Thanks all I just dont get it, 10 years feels like its going down the drain,

OP posts:
AttilaTheMeerkat · 28/12/2021 11:38

Do not get bogged down in your sunk costs. This thinking is an example of the sunk costs fallacy.

There are two ways to understand this process, both involving avoidance. One is an avoidance of disappointment or loss when something doesn’t work out. When a relationship doesn’t succeed, especially after a long period, especially after many shared experiences and especially after developing a hope that the relationship would be a good one, it is a loss.

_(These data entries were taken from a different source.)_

(* ===== verification/Chain.v ===== *)
(** [chain.h], [chain.cpp]: the block index (a tree of [CBlockIndex] entries
    linked by [pprev] and the skip pointers [pskip]) and the active chain
    [CChain].  Pointers are addresses into a heap of entries and [nullptr] is
    [None], so that pointer equality and sharing are those of the code.
    [AddToBlockIndex] of [validation.cpp] is the operation that grows the
    index. *)

From stdpp Require Import prelude gmap.
From Stdlib Require Import ZArith Lia.
From S2P Require Import Prelude ArithUint256 Compact.

Open Scope Z_scope.

(** ** Data *)

Abbreviation ptr := Z.

Record CBlockIndex := mkBlockIndex {
  phashBlock : Z;
  pprev : option ptr;
  pskip : option ptr;
  nHeight : Z;
  nChainWork : base_uint;
  nStatus : Z;
  nVersion : Z;
  nTime : Z;
  nBits : Z;
  nTimeMax : Z
}.

(** The heap of block index entries. *)
Abbreviation heap := (gmap ptr CBlockIndex).

(** A pointer-valued result: [None] is a failed assertion (or a null
    dereference), [Some None] is [nullptr]. *)
Abbreviation ptr_result := (option (option ptr)).

(** ** Skip heights *)

Definition InvertLowestOne (n : Z) : Z := Z.land n (n - 1).

Definition GetSkipHeight (height : Z) : Z :=
  if height <? 2 then 0
  else if negb (Z.land height 1 =? 0)
       then InvertLowestOne (InvertLowestOne (height - 1)) + 1
       else InvertLowestOne height.

(** The test of [GetAncestor]: follow [pskip] from height [heightWalk]? *)
Definition follow_skip (heightWalk height : Z) : bool :=
  let heightSkip := GetSkipHeight heightWalk in
  let heightSkipPrev := GetSkipHeight (heightWalk - 1) in
  (heightSkip =? height)
  || ((height <? heightSkip)
      && negb ((heightSkipPrev <? heightSkip - 2) && (height <=? heightSkipPrev))).

Section Walks.
Variable H : heap.

(** The [while (heightWalk > height)] loop of [GetAncestor]. Every iteration
    lowers [heightWalk], so [heightWalk - height] iterations are enough. *)
Fixpoint ancestor_loop (fuel : nat) (pindexWalk : ptr) (heightWalk height : Z) : option ptr :=
  if height <? heightWalk then
    match fuel with
    | O => None
    | S fuel' =>
        match H !! pindexWalk with
        | None => None
        | Some b =>
            match pskip b, follow_skip heightWalk height with
            | Some s, true => ancestor_loop fuel' s (GetSkipHeight heightWalk) height
            | _, _ =>
                match pprev b with
                | None => None
                | Some q => ancestor_loop fuel' q (heightWalk - 1) height
                end
            end
        end
    end
  else Some pindexWalk.

(** [CBlockIndex::GetAncestor] *)
Definition GetAncestor (p : ptr) (height : Z) : ptr_result :=
  match H !! p with
  | None => None
  | Some b =>
      if (nHeight b <? height) || (height <? 0) then Some None
      else option_map Some (ancestor_loop (Z.to_nat (nHeight b)) p (nHeight b) height)
  end.

(** The reference: [n] steps along [pprev]. *)
Fixpoint nth_prev (n : nat) (p : ptr) : option ptr :=
  match n with
  | O => Some p
  | S n' => match H !! p with
            | Some b => match pprev b with Some q => nth_prev n' q | None => None end
            | None => None
            end
  end.

(** [CBlockIndex::BuildSkip] for an entry [b] not yet in the heap. *)
Definition BuildSkip (b : CBlockIndex) : option CBlockIndex :=
  match pprev b with
  | None => Some b
  | Some q =>
      match GetAncestor q (GetSkipHeight (nHeight b)) with
      | None => None
      | Some s => Some (mkBlockIndex (phashBlock b) (pprev b) s (nHeight b) (nChainWork b)
                          (nStatus b) (nVersion b) (nTime b) (nBits b) (nTimeMax b))
      end
  end.

(** [while (pa != pb && pa && pb) { pa = pa->pprev; pb = pb->pprev; }] *)
Fixpoint lca_loop (fuel : nat) (pa pb : option ptr) : option (option ptr * option ptr) :=
  match pa, pb with
  | Some a, Some b =>
      if a =? b then Some (pa, pb)
      else match fuel with
           | O => None
           | S fuel' =>
               match H !! a, H !! b with
               | Some ba, Some bb => lca_loop fuel' (pprev ba) (pprev bb)
               | _, _ => None
               end
           end
  | _, _ => Some (pa, pb)
  end.

Definition LastCommonAncestor (pa pb : ptr) : ptr_result :=
  match H !! pa, H !! pb with
  | Some ba, Some bb =>
      let aligned :=
        if nHeight bb <? nHeight ba
        then option_map (fun a => (a, Some pb)) (GetAncestor pa (nHeight bb))
        else if nHeight ba <? nHeight bb
        then option_map (fun b => (Some pa, b)) (GetAncestor pb (nHeight ba))
        else Some (Some pa, Some pb) in
      match aligned with
      | None => None
      | Some (a, b) =>
          match lca_loop (Z.to_nat (nHeight ba) + Z.to_nat (nHeight bb) + 1) a b with
          | None => None
          | Some (x, y) => if decide (x = y) then Some x else None
          end
      end
  | _, _ => None
  end.
End Walks.

(** ** Work *)

(** [GetBlockProof]: [~bnTarget / (bnTarget + 1) + 1], zero for a target that
    is negative, overflowing or zero. *)
Definition GetBlockProof (bits : Z) : option base_uint :=
  let c := SetCompact bits in
  if fNegative c || fOverflow c || BaseUint.EqualTo (target c) 0
  then Some (BaseUint.of_u64 W256 0)
  else
    let one := BaseUint.of_u64 W256 1 in
    match BaseUint.div_assign W256 (BaseUint.op_compl (target c))
                              (BaseUint.add_assign (target c) one) with
    | None => None
    | Some q => Some (BaseUint.add_assign q one)
    end.

(** ** Growing the index *)

Definition BLOCK_VALID_TREE : Z := 2.
Definition BLOCK_VALID_MASK : Z := 7.
Definition BLOCK_FAILED_MASK : Z := 96.

Definition IsValid (b : CBlockIndex) (nUpTo : Z) : bool :=
  if negb (Z.land (nStatus b) BLOCK_FAILED_MASK =? 0) then false
  else nUpTo <=? Z.land (nStatus b) BLOCK_VALID_MASK.

Definition set_nStatus (b : CBlockIndex) (st : Z) : CBlockIndex :=
  mkBlockIndex (phashBlock b) (pprev b) (pskip b) (nHeight b) (nChainWork b)
    st (nVersion b) (nTime b) (nBits b) (nTimeMax b).

(** [RaiseValidity]: the entry afterwards, and whether it changed. *)
Definition RaiseValidity (b : CBlockIndex) (nUpTo : Z) : CBlockIndex * bool :=
  if negb (Z.land (nStatus b) BLOCK_FAILED_MASK =? 0) then (b, false)
  else if Z.land (nStatus b) BLOCK_VALID_MASK <? nUpTo
       then (set_nStatus b (Z.lor (Z.land (nStatus b) (Z.lnot BLOCK_VALID_MASK)) nUpTo), true)
       else (b, false).

(** The header fields [AddToBlockIndex] reads; [hHash] is the value of
    [block.GetHash()]. *)
Record CBlockHeader := mkHeader {
  hHash : Z;
  hashPrevBlock : Z;
  hVersion : Z;
  hTime : Z;
  hBits : Z;
  hHeight : Z
}.

(** The globals of [validation.cpp] that hold the index. *)
Record BlockIndexState := mkState {
  mapBlockIndex : gmap Z ptr;
  entries : heap;
  pindexBestHeader : option ptr;
  setDirtyBlockIndex : gset ptr;
  mapPrevBlockIndex : list (Z * ptr)
}.

(** [CBlockIndex(const CBlockHeader&)] after [SetNull]. *)
Definition index_of_header (block : CBlockHeader) : CBlockIndex :=
  mkBlockIndex (hHash block) None None (hHeight block) (BaseUint.zero W256)
    0 (hVersion block) (hTime block) (hBits block) 0.

(** The entry once linked to its parent: [pprev], [nHeight], [pskip],
    [nTimeMax] and [nChainWork]. *)
Definition link_entry (st : BlockIndexState) (block : CBlockHeader) : option CBlockIndex :=
  let b0 := index_of_header block in
  let parent := mapBlockIndex st !! hashPrevBlock block in
  let parent_entry := match parent with Some q => entries st !! q | None => None end in
  let linked :=
    match parent, parent_entry with
    | Some q, Some c =>
        BuildSkip (entries st)
          (mkBlockIndex (phashBlock b0) (Some q) None (nHeight c + 1) (nChainWork b0)
             (nStatus b0) (nVersion b0) (nTime b0) (nBits b0) (nTimeMax b0))
    | Some _, None => None
    | None, _ => Some b0
    end in
  match linked, GetBlockProof (hBits block) with
  | Some b1, Some proof =>
      let timeMax := match parent_entry with Some c => Z.max (nTimeMax c) (nTime b1) | None => nTime b1 end in
      let work := match parent_entry with Some c => nChainWork c | None => BaseUint.of_u64 W256 0 end in
      Some (mkBlockIndex (phashBlock b1) (pprev b1) (pskip b1) (nHeight b1)
              (BaseUint.add_assign work proof) (nStatus b1) (nVersion b1) (nTime b1) (nBits b1) timeMax)
  | _, _ => None
  end.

It is a loss of what might have been and an acknowledgement that a part of one’s life has been devoted to this endeavour.

Another angle to evaluate is that focus on “sunk cost” creates a distraction from one’s inner truth. The sentence often goes like, “I’ve already invested to much, so I can’t notice my thoughts and feelings that are telling me to end or change this relationship.” This is a type of insidious defense against noticing yourself. You enter into a neglectful relationship with yourself which divorces you from your inner thoughts and the quiet feelings that might guide you in your life. In other words, thinking about what already has been may prevent you from deciding what you want your life to be.